╭──
(* ===== verification/An8855SetupProps.v ===== *)
(** * The AN8855 after set-up

    [an8855_setup] leaves every user port closed but for the CPU port. *)

From S2P Require Import Prelude CMonad Regmap An8855Mfd An8855MfdProps An8855Regs An8855 An8855Setup An8855Hw An8855Stack.

(** A user port: disabled, open to the CPU port only, nothing is flooded to
    it, and it is in the default VLAN. *)
Definition isolated (V : view) (p : Z) : Prop :=
  v_reg V (AN8855_PORTMATRIX_P p) = BIT AN8855_CPU_PORT /\
  Z.land (v_reg V (AN8855_PMCR_P p)) (AN8855_PMCR_TX_EN .| AN8855_PMCR_RX_EN) = 0 /\
  Z.testbit (v_reg V AN8855_BCF) p = false /\ Z.testbit (v_reg V AN8855_UNUF) p = false /\
  Z.testbit (v_reg V AN8855_UNMF) p = false /\ Z.testbit (v_reg V AN8855_UNIPMF) p = false /\
  FIELD_GET AN8855_PPBV_G0_PORT_VID (v_reg V (AN8855_PPBV1_P p)) = AN8855_PORT_VID_DEFAULT /\
  FIELD_GET AN8855_G0_PORT_VID (v_reg V (AN8855_PVID_P p)) = AN8855_PORT_VID_DEFAULT.

(** The CPU port: open to the user ports, and everything is flooded to it. *)
Definition cpu_open (ds : dsa_switch) (V : view) : Prop :=
  v_reg V (AN8855_PORTMATRIX_P AN8855_CPU_PORT) = FIELD_PREP AN8855_PORTMATRIX (dsa_user_ports ds) /\
  FIELD_GET AN8855_PORT_VLAN (v_reg V (AN8855_PCR_P AN8855_CPU_PORT)) = AN8855_PORT_FALLBACK_MODE /\
  Z.testbit (v_reg V AN8855_BCF) 5 = true /\ Z.testbit (v_reg V AN8855_UNUF) 5 = true /\
  v_reg V AN8855_UNMF = BIT AN8855_CPU_PORT /\ Z.testbit (v_reg V AN8855_UNIPMF) 5 = true.

(** No learning; frames leave as they came. *)
Definition quiet (V : view) (p : Z) : Prop :=
  Z.testbit (v_reg V (AN8855_PSC_P p)) 4 = true /\ FIELD_GET AN8855_PVC_EG_TAG (v_reg V (AN8855_PVC_P p)) = AN8855_VLAN_EG_CONSISTENT.

Ltac setup_distinct :=
  unfold AN8855_PCR_P, AN8855_PSC_P, AN8855_PVC_P, AN8855_PVID_P, AN8855_PPBV1_P, AN8855_PMCR_P, AN8855_PORTMATRIX_P, AN8855_CPU_PORT,
    AN8855_UNUF, AN8855_UNMF, AN8855_UNIPMF, AN8855_BCF, AN8855_MFC, AN8855_BPC, AN8855_PAC, AN8855_RGAC1, AN8855_VAWD0, AN8855_CKGCR,
    AN8855_RG_GPHY_AFE_PWD in *; lia.
(** Look registers up, from the last write back. *)
Ltac setup_reg :=
  repeat match goal with
  | |- context [v_reg (set_vlan ?i ?x ?V) ?b] => change (v_reg (set_vlan i x V) b) with (v_reg V b)
  | |- context [v_reg (set_reg ?a ?x ?V) ?a] => rewrite (reg_same a x V)
  | |- context [v_reg (set_reg ?a ?x ?V) ?b] => rewrite (reg_other a x V b) by setup_distinct
  end.

(** One register operation of the driver. *)
Ltac an_op H s :=
  lazymatch goal with
  | |- wp (bind _ _) _ _ _ => apply wp_bind; an_op H s
  | |- wp (regmap_write _ _) _ _ _ => eapply an_write; [exact H | plain_solve | range_solve |]; clear s H; intros s H
  | |- wp (regmap_set_bits _ _) _ _ _ => eapply an_set_bits; [exact H | plain_solve | range_solve |]; clear s H; intros s H
  | |- wp (regmap_clear_bits _ _) _ _ _ => eapply an_clear_bits; [exact H | plain_solve | range_solve |]; clear s H; intros s H
  | |- wp (regmap_update_bits _ _ _) _ _ _ => eapply an_update; [exact H | plain_solve | range_solve | range_solve | within_solve |]; clear s H; intros s H
  end.

Lemma land_ldiff_same x m : Z.land m (Z.ldiff x m) = 0.
Proof. apply Z.bits_inj'. intros k Hk. rewrite Z.land_spec, Z.ldiff_spec, Z.testbit_0_l. destruct (Z.testbit m k), (Z.testbit x k); reflexivity. Qed.

Lemma testbit_cleared x p : 0 <= p -> Z.testbit (Z.ldiff x (BIT p)) p = false.
Proof. intros H. rewrite Z.ldiff_spec, testbit_BIT, Z.eqb_refl, andb_false_r by exact H. reflexivity. Qed.

Section Handlers.
Context {W : Type} {R : Regmap W} {HW : An8855Hw W}.

Implicit Types (s : an8855_priv W) (V : view).

Lemma run_setup_user_port s0 V s index (Q : unit -> an8855_priv W -> Prop) : 0 <= index < 5 -> at_view s0 V s ->
  (forall s' V', at_view s0 V' s' -> isolated V' index -> (forall p, 0 <= p < 5 -> isolated V p -> isolated V' p) -> Q tt s') ->
  wp (setup_user_port index) Q never s.
Proof.
  intros Hi H Hq. unfold setup_user_port, an8855_port_set_status, an8855_port_set_pid.
  do 8 an_op H s. match type of H with at_view _ ?V' _ => assert (HS : isolated V' index) end.
  - unfold isolated. setup_reg. split_and!; try (apply testbit_cleared; lia); try (repeat field_step); try reflexivity.
    rewrite Z.land_comm. apply land_ldiff_same.
  - eapply Hq; [exact H | exact HS |]. intros p Hp HI. destruct (Z.eq_dec p index) as [-> | Hne]; [exact HS |]. clear HS.
    unfold isolated in *. setup_reg. destruct HI as (F1 & F2 & F3 & F4 & F5 & F6 & F7 & F8).
    split_and!; try assumption; rewrite Z.ldiff_spec, ?F3, ?F4, ?F5, ?F6; reflexivity.
Qed.

(** All user ports. *)
Lemma run_user_ports s0 V s l (Q : unit -> an8855_priv W -> Prop) : Forall (fun p => 0 <= p < 5) l -> at_view s0 V s ->
  (forall s' V', at_view s0 V' s' -> (forall p, In p l -> isolated V' p) -> Q tt s') -> wp (each l setup_user_port) Q never s.
Proof.
  intros Hl H Hq. apply (wp_each_acc (fun done _ s' => exists V', at_view s0 V' s' /\ forall p, In p done -> isolated V' p)).
  - exists V. split; [exact H | intros p []].
  - intros done x todo [] s1 E (V1 & H1 & Hd). rewrite E, Forall_app, Forall_cons in Hl. destruct Hl as (Hdone & Hx & _).
    eapply run_setup_user_port; [exact Hx | exact H1 |]. intros s2 V2 H2 Hi Hk. exists V2. split; [exact H2 |]. intros p Hp.
    apply in_app_iff in Hp as [Hp | [<- | []]]; [| exact Hi]. apply Hk; [| apply Hd, Hp]. rewrite Forall_forall in Hdone. apply Hdone, list_elem_of_In, Hp.
  - intros [] s1 (V1 & H1 & Hd). eapply Hq; eassumption.
Qed.

(** The traps are in registers of their own. *)
Lemma run_trap_special_frames s0 V s (Q : unit -> an8855_priv W -> Prop) : at_view s0 V s ->
  (forall s' V', at_view s0 V' s' -> (forall a, ~ In a [AN8855_BPC; AN8855_PAC; AN8855_RGAC1] -> v_reg V' a = v_reg V a) -> Q tt s') ->
  wp an8855_trap_special_frames Q never s.
Proof.
  intros H Hq. unfold an8855_trap_special_frames. do 6 an_op H s. eapply Hq; [exact H |].
  intros a Ha. cbn [In] in Ha. rewrite !reg_other by (intros ->; tauto). reflexivity.
Qed.

(** A register is none of those. *)
Ltac no_trap := cbn [In]; intros Hin; unfold AN8855_BPC, AN8855_PAC, AN8855_RGAC1 in Hin; setup_distinct.

(** The CPU port; the registers of the user ports and their bits stay. *)
Lemma run_setup_cpu_port s0 V s ds (Q : unit -> an8855_priv W -> Prop) : at_view s0 V s ->
  (forall s' V', at_view s0 V' s' -> cpu_open ds V' -> (forall p, 0 <= p < 5 -> isolated V p -> isolated V' p) -> Q tt s') ->
  wp (setup_cpu_port ds) Q never s.
Proof.
  intros H Hq. unfold setup_cpu_port. do 9 an_op H s.
  eapply run_trap_special_frames; [exact H |]. clear s H. intros s V' H Hf. eapply Hq; [exact H | |].
  - unfold cpu_open. rewrite !Hf by no_trap. setup_reg. change (BIT AN8855_CPU_PORT) with (BIT 5). split_and!; try reflexivity.
    + repeat field_step. reflexivity.
    + rewrite Z.lor_spec. apply orb_true_r.
    + rewrite Z.lor_spec. apply orb_true_r.
    + rewrite Z.lor_spec. apply orb_true_r.
  - intros p Hp (F1 & F2 & F3 & F4 & F5 & F6 & F7 & F8). unfold isolated. rewrite !Hf by no_trap. setup_reg.
    change (BIT AN8855_CPU_PORT) with (BIT 5). split_and!; try assumption; rewrite ?Z.lor_spec, ?F3, ?F4, ?F6, !testbit_BIT by lia; lia.
Qed.

Lemma run_setup_port s0 V s ds index (Q : unit -> an8855_priv W -> Prop) : 0 <= index < 6 -> at_view s0 V s ->
  (forall s' V', at_view s0 V' s' -> quiet V' index -> (forall p, 0 <= p < 6 -> quiet V p -> quiet V' p) ->
     (forall p, 0 <= p < 5 -> isolated V p -> isolated V' p) -> (cpu_open ds V -> cpu_open ds V') -> Q tt s') ->
  wp (setup_port index) Q never s.
Proof.
  intros Hi H Hq. unfold setup_port. an_op H s. an_op H s. match type of H with at_view _ ?V' _ => assert (HS : quiet V' index) end.
  - unfold quiet. setup_reg. split; [change AN8855_SA_DIS with (BIT 4); rewrite Z.lor_spec; apply orb_true_r | repeat field_step; reflexivity].
  - eapply Hq; [exact H | exact HS | | |].
    + intros p Hp HI. destruct (Z.eq_dec p index) as [-> | Hne]; [exact HS |]. unfold quiet in *. setup_reg. exact HI.
    + intros p Hp HI. unfold isolated in *. setup_reg. exact HI.
    + unfold cpu_open. setup_reg. auto.
Qed.

Lemma run_all_ports s0 V s ds l (us : list Z) (Q : unit -> an8855_priv W -> Prop) : Forall (fun p => 0 <= p < 6) l -> at_view s0 V s ->
  Forall (fun p => 0 <= p < 5) us -> (forall p, In p us -> isolated V p) -> cpu_open ds V ->
  (forall s' V', at_view s0 V' s' -> (forall p, In p l -> quiet V' p) -> (forall p, In p us -> isolated V' p) -> cpu_open ds V' -> Q tt s') ->
  wp (each l setup_port) Q never s.
Proof.
  intros Hl H Hus Hiso Hcpu Hq. rewrite Forall_forall in Hus.
  apply (wp_each_acc (fun done _ s' => exists V', at_view s0 V' s' /\ (forall p, In p done -> quiet V' p) /\
    (forall p, In p us -> isolated V' p) /\ cpu_open ds V')).
  - exists V. split_and!; [exact H | intros p [] | exact Hiso | exact Hcpu].
  - intros done x todo [] s1 E (V1 & H1 & Hd & Hi & Hc). rewrite E, Forall_app, Forall_cons in Hl. destruct Hl as (Hdone & Hx & _).
    eapply (run_setup_port _ _ _ ds); [exact Hx | exact H1 |]. intros s2 V2 H2 Hqu Hk Hk2 Hk3. exists V2. split_and!; [exact H2 | | | apply Hk3, Hc].
    + intros p Hp. apply in_app_iff in Hp as [Hp | [<- | []]]; [| exact Hqu]. apply Hk; [| apply Hd, Hp]. rewrite Forall_forall in Hdone. apply Hdone, list_elem_of_In, Hp.
    + intros p Hp. apply Hk2; [apply Hus, list_elem_of_In, Hp | apply Hi, Hp].
  - intros [] s1 (V1 & H1 & Hd & Hi & Hc). eapply Hq; eassumption.
Qed.

(** The word of the default VLAN: all ports, sharing the bridge's addresses. *)
Definition default_vlan : Z :=
  AN8855_VA0_IVL_MAC .| AN8855_VA0_EG_CON .| FIELD_PREP AN8855_VA0_FID AN8855_FID_BRIDGED .| AN8855_VA0_PORT .| AN8855_VA0_VLAN_VALID.

(** C12: the AN8855 after set-up.  Whatever its registers held, set-up
    succeeds and leaves every user port disabled, open to the CPU port only,
    without flooding and in the default VLAN; the CPU port open to the user
    ports and flooded with everything; no port learning addresses; and the
    default VLAN with all ports. *)
Theorem an8855_setup_isolates ds s V : shows (an_map s) V ->
  Forall (fun p => 0 <= p < 5) (user_ports ds) -> Forall (fun p => 0 <= p < 6) (all_ports ds) ->
  exists settings s' V', an8855_setup ds s = (Ok settings, s') /\ at_view s V' s' /\
    (forall p, In p (user_ports ds) -> isolated V' p) /\ cpu_open ds V' /\ (forall p, In p (all_ports ds) -> quiet V' p) /\
    v_vlan V' AN8855_PORT_VID_DEFAULT = default_vlan /\ ageing_time_max settings = 1071121408.
Proof.
  intros H0 Hu Ha.
  assert (K : wp (an8855_setup ds) (fun settings s' => exists V', at_view s V' s' /\
    (forall p, In p (user_ports ds) -> isolated V' p) /\ cpu_open ds V' /\ (forall p, In p (all_ports ds) -> quiet V' p) /\
    v_vlan V' AN8855_PORT_VID_DEFAULT = default_vlan /\ ageing_time_max settings = 1071121408) never s).
  { pose proof (at_view_refl s V H0) as H. revert H. generalize s at 2 4. clear H0. intros s1 H. unfold an8855_setup, an8855_mib_init.
    apply wp_bind. do 2 an_op H s1. apply wp_bind. eapply run_user_ports; [exact Hu | exact H |]. clear s1 H. intros s1 V1 H Hi.
    apply wp_bind. eapply run_setup_cpu_port; [exact H |]. clear s1 H. intros s1 V2 H Hc Hk.
    apply wp_bind. eapply (run_all_ports _ _ _ ds _ (user_ports ds)); [exact Ha | exact H | exact Hu | | exact Hc |].
    { intros p Hp. apply Hk; [| apply Hi, Hp]. rewrite Forall_forall in Hu. apply Hu, list_elem_of_In, Hp. }
    clear s1 H. intros s1 V3 H Hq Hi3 Hc3. unfold an8855_setup_pvid_vlan. apply wp_bind. an_op H s1.
    eapply an_vlan_store; [exact H | split; discriminate || reflexivity |]. clear s1 H. intros s1 H. do 2 an_op H s1.
    apply wp_bind. eapply an_fdb_flush; [exact H |]. clear s1 H. intros _ s1 f H. apply wp_ret. eexists. split; [exact H |].
    rewrite Forall_forall in Hu, Ha. split_and!.
    - intros p Hp. specialize (Hi3 p Hp). pose proof (Hu p (proj2 (list_elem_of_In _ _) Hp)) as Hp5. unfold isolated in *.
      cbn [v_reg]. setup_reg. exact Hi3.
    - unfold cpu_open in *. cbn [v_reg]. setup_reg. exact Hc3.
    - intros p Hp. specialize (Hq p Hp). pose proof (Ha p (proj2 (list_elem_of_In _ _) Hp)) as Hp5. unfold quiet in *. cbn [v_reg]. setup_reg. exact Hq.
    - cbn [v_vlan set_reg set_vlan]. rewrite upd_eq. apply reg_same.
    - reflexivity. }
  apply wp_never in K as (settings & s' & E & V' & H'). exists settings, s', V'. split; [exact E | exact H'].
Qed.
End Handlers.

Lemma an8855_setup_isolates_witness :
  (exists settings s' V', an8855_setup (dsa0 false) board0 = (Ok settings, s') /\ at_view board0 V' s' /\
     (forall p, In p (user_ports (dsa0 false)) -> isolated V' p) /\ cpu_open (dsa0 false) V' /\
     (forall p, In p (all_ports (dsa0 false)) -> quiet V' p) /\
     v_vlan V' AN8855_PORT_VID_DEFAULT = default_vlan /\ ageing_time_max settings = 1071121408) /\
  (let c := d_core (mfd_bus (an_map (snd (an8855_setup (dsa0 false) board0)))) in
   map (fun p => chip_reg c (AN8855_PORTMATRIX_P p)) (upto 6) = [32; 32; 32; 32; 32; 31]).
Proof.
  split; [| vm_compute; reflexivity].
  apply (an8855_setup_isolates (dsa0 false) board0 view0); [apply board0_shows | |].
  all: repeat (apply Forall_cons_2 || apply Forall_nil_2); split; discriminate || reflexivity.
Defined.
╰──
#### What you should do:
Reproducing the whole listing above is not the task. Copy exactly only the lines from the one with "(** The word" to the one with "Theorem an8855_setup_isolates ds", both kept.

#### Solution to the problem:
(** The word of the default VLAN: all ports, sharing the bridge's addresses. *)
Definition default_vlan : Z :=
  AN8855_VA0_IVL_MAC .| AN8855_VA0_EG_CON .| FIELD_PREP AN8855_VA0_FID AN8855_FID_BRIDGED .| AN8855_VA0_PORT .| AN8855_VA0_VLAN_VALID.

(** C12: the AN8855 after set-up.  Whatever its registers held, set-up
    succeeds and leaves every user port disabled, open to the CPU port only,
    without flooding and in the default VLAN; the CPU port open to the user
    ports and flooded with everything; no port learning addresses; and the
    default VLAN with all ports. *)
Theorem an8855_setup_isolates ds s V : shows (an_map s) V ->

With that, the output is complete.